Un conseil à l’approche des copieux repas des fêtes de fin d’année ?

C’est idiot de faire des orgies en décembre puis, lorsqu’arrive janvier, d’entamer un régime où l’on se prive de tout. Il faut être modéré, ne pas oublier de boire beaucoup d’eau et de marcher au moins vingt minutes par jour. On peut manger de tout si on sait comment gérer les quantités. Pour l’alcool, c’est la même chose : un ou deux verres suffisent en n’oubliant pas de manger quelque chose, même si ce n’est qu’une olive, afin de couvrir l’estomac.

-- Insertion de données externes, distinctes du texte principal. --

(* ===== verification/Rpc.v ===== *)
(** * The RPC frames of the daemon's socket

    Models crates/syauth-presenced/src/rpc.rs: the requests and responses the PAM
    module and the daemon exchange, their encoding as CBOR behind a length of four
    bytes, and the two readers and writers (for tokio and for blocking streams).

    A stream is the bytes that arrived, and how it ended if it did: an
    asynchronous read that needs more is pending.  CBOR itself is the [ciborium]
    crate. *)

From stdpp Require Import prelude list gmap strings.
From Stdlib Require Import ZArith Lia.
From S2P Require Import Prelude WireFrame Fs Bond Peripheral Orchestrator.

Definition MAX_FRAME_LEN : Z := 64 * 1024.
Definition LENGTH_PREFIX_BYTES : Z := 4.
Definition u32_max : Z := 2 ^ 32 - 1.

Inductive Request :=
| ReqChallenge (peer_id : str) (nonce : list Z)
| ReqReload
| ReqStatus.

Inductive Response :=
| RespChallenge (ok : bool) (signature : option (list Z)) (reason : str)
| RespReload (ok : bool)
| RespStatus (peers : list PeerStatus) (started_at : SystemTime).

Inductive FrameError :=
| FrIo (e : ErrorKind)
| FrDecode (message : str)
| FrEncode (message : str)
| FrTooLarge (announced max : Z).

(** ** Serialization *)

(** [serialize] and [deserialize] of a type with CBOR; a [Deserialize]
    implementation of the repository may panic. *)
Class Serde (T : Type) := {
  into_writer : T -> result (list Z) str;
  from_reader : list Z -> outcome (result T str);
}.

(** The values a Rust program can hold, and what serialization makes of them:
    reading a written value gives it back up to [stored_as]. *)
Class SerdeLaws (T : Type) `{Serde T} (wf : T -> Prop) (stored_as : T -> T) : Prop :=
  serde_roundtrip : forall v bytes, wf v -> into_writer v = Ok bytes -> from_reader bytes = Ret (Ok (stored_as v)).

(** [ciborium] at the shapes the derived implementations give: a response's
    [started_at] is a number. *)
Inductive RawResponse :=
| RawChallenge (ok : bool) (signature : option (list Z)) (reason : str)
| RawReload (ok : bool)
| RawStatus (peers : list PeerStatus) (started_at : Z).

Class Ciborium := {
  cbor_of_request : Request -> result (list Z) str;
  cbor_to_request : list Z -> result Request str;
  cbor_of_response : RawResponse -> result (list Z) str;
  cbor_to_response : list Z -> result RawResponse str;
}.

Definition status_wf (p : PeerStatus) : Prop :=
  utf8 (st_peer_id p) = true /\
  (forall n, last_challenge_ms_ago p = Some n -> is_u64 n) /\ (forall n, last_connect_ms_ago p = Some n -> is_u64 n) /\
  arr 16 (current_session_uuid p) /\ 0 <= in_flight_challenges p < 2 ^ 32.

Definition request_wf (r : Request) : Prop :=
  match r with
  | ReqChallenge id n => utf8 id = true /\ bytes_ok n
  | _ => True
  end.

Definition raw_response_wf (r : RawResponse) : Prop :=
  match r with
  | RawChallenge _ sig reason => (forall s, sig = Some s -> bytes_ok s) /\ utf8 reason = true
  | RawReload _ => True
  | RawStatus peers secs => Forall status_wf peers /\ is_u64 secs
  end.

(** A value of the type is read back as it was written, and what is read is a
    value of the type. *)
Class CiboriumLaws (C : Ciborium) : Prop := {
  cbor_request_roundtrip : forall r bytes, request_wf r -> cbor_of_request r = Ok bytes -> cbor_to_request bytes = Ok r;
  cbor_response_roundtrip : forall r bytes,
    raw_response_wf r -> cbor_of_response r = Ok bytes -> cbor_to_response bytes = Ok r;
  cbor_request_typed : forall bytes r, cbor_to_request bytes = Ok r -> request_wf r;
  cbor_response_typed : forall bytes r, cbor_to_response bytes = Ok r -> raw_response_wf r;
}.

(** [epoch_seconds]: [value.duration_since(UNIX_EPOCH).unwrap_or(ZERO).as_secs()],
    and [UNIX_EPOCH + Duration::from_secs(secs)], which panics when the seconds do not
    fit the [i64] of a [SystemTime]. *)
Definition epoch_seconds_serialize (value : SystemTime) : Z :=
  as_secs (match since_epoch value with Some d => d | None => 0 end).

Definition epoch_seconds_deserialize (secs : Z) : outcome SystemTime :=
  if secs <? 2 ^ 63 then Ret (secs * 1000000000) else Panicked.

Definition raw_of_response (r : Response) : RawResponse :=
  match r with
  | RespChallenge ok sig reason => RawChallenge ok sig reason
  | RespReload ok => RawReload ok
  | RespStatus peers started_at => RawStatus peers (epoch_seconds_serialize started_at)
  end.

Definition response_of_raw (r : RawResponse) : outcome Response :=
  match r with
  | RawChallenge ok sig reason => Ret (RespChallenge ok sig reason)
  | RawReload ok => Ret (RespReload ok)
  | RawStatus peers secs =>
      match epoch_seconds_deserialize secs with
      | Ret t => Ret (RespStatus peers t)
      | Killed => Killed
      | Panicked => Panicked
      end
  end.

#[global] Instance Request_serde `{Ciborium} : Serde Request := {
  into_writer := cbor_of_request;
  from_reader bytes := Ret (cbor_to_request bytes);
}.

#[global] Instance Response_serde `{Ciborium} : Serde Response := {
  into_writer r := cbor_of_response (raw_of_response r);
  from_reader bytes :=
    match cbor_to_response bytes with
    | Ok raw => match response_of_raw raw with Ret r => Ret (Ok r) | Killed => Killed | Panicked => Panicked end
    | Err e => Ret (Err e)
    end;
}.

(** ** Streams *)

(** The bytes that can be read, and the error the stream ends with. *)
Record Reader := mkReader { r_bytes : list Z; r_end : option ErrorKind }.

Inductive poll (A : Type) := Pending | Ready (a : A).
Arguments Pending {A}.
Arguments Ready {A} a.

(** [read_exact]: all of the [n] bytes, or the error the stream ends with (the
    rest of the stream is then gone), or not yet. *)
Definition read_exact (n : Z) (r : Reader) : poll (result (list Z) ErrorKind * Reader) :=
  if n <=? len (r_bytes r)
  then Ready (Ok (slice 0 n (r_bytes r)), mkReader (drop (Z.to_nat n) (r_bytes r)) (r_end r))
  else match r_end r with
       | Some e => Ready (Err e, mkReader [] (Some e))
       | None => Pending
       end.

(** A stream to write to: what was written, and the failure of a write after
    some more bytes. *)
Record Writer := mkWriter { w_bytes : list Z; w_fault : option (nat * ErrorKind) }.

Quels sont vos futurs projets ?

En 2011, je serai à Abu Dhabi et aux Pays-Bas, où mon livre de recettes va être lancé.  Je vais aussi partir en tournée en Chine et au Japon, où le problème d’obésité commence à être de plus en plus important alors que les gens n’avaient pas vraiment de souci avec leur poids. Il faut réapprendre à la jeune Japonaise à manger correctement. Les femmes travaillent et n’ont plus le temps de préparer des repas comme nos mères : il faut donc qu’elles s’organisent autrement.


The French Women Don’t Get Fat Cookbook
de Mireille Guiliano, Atria Books, 2010.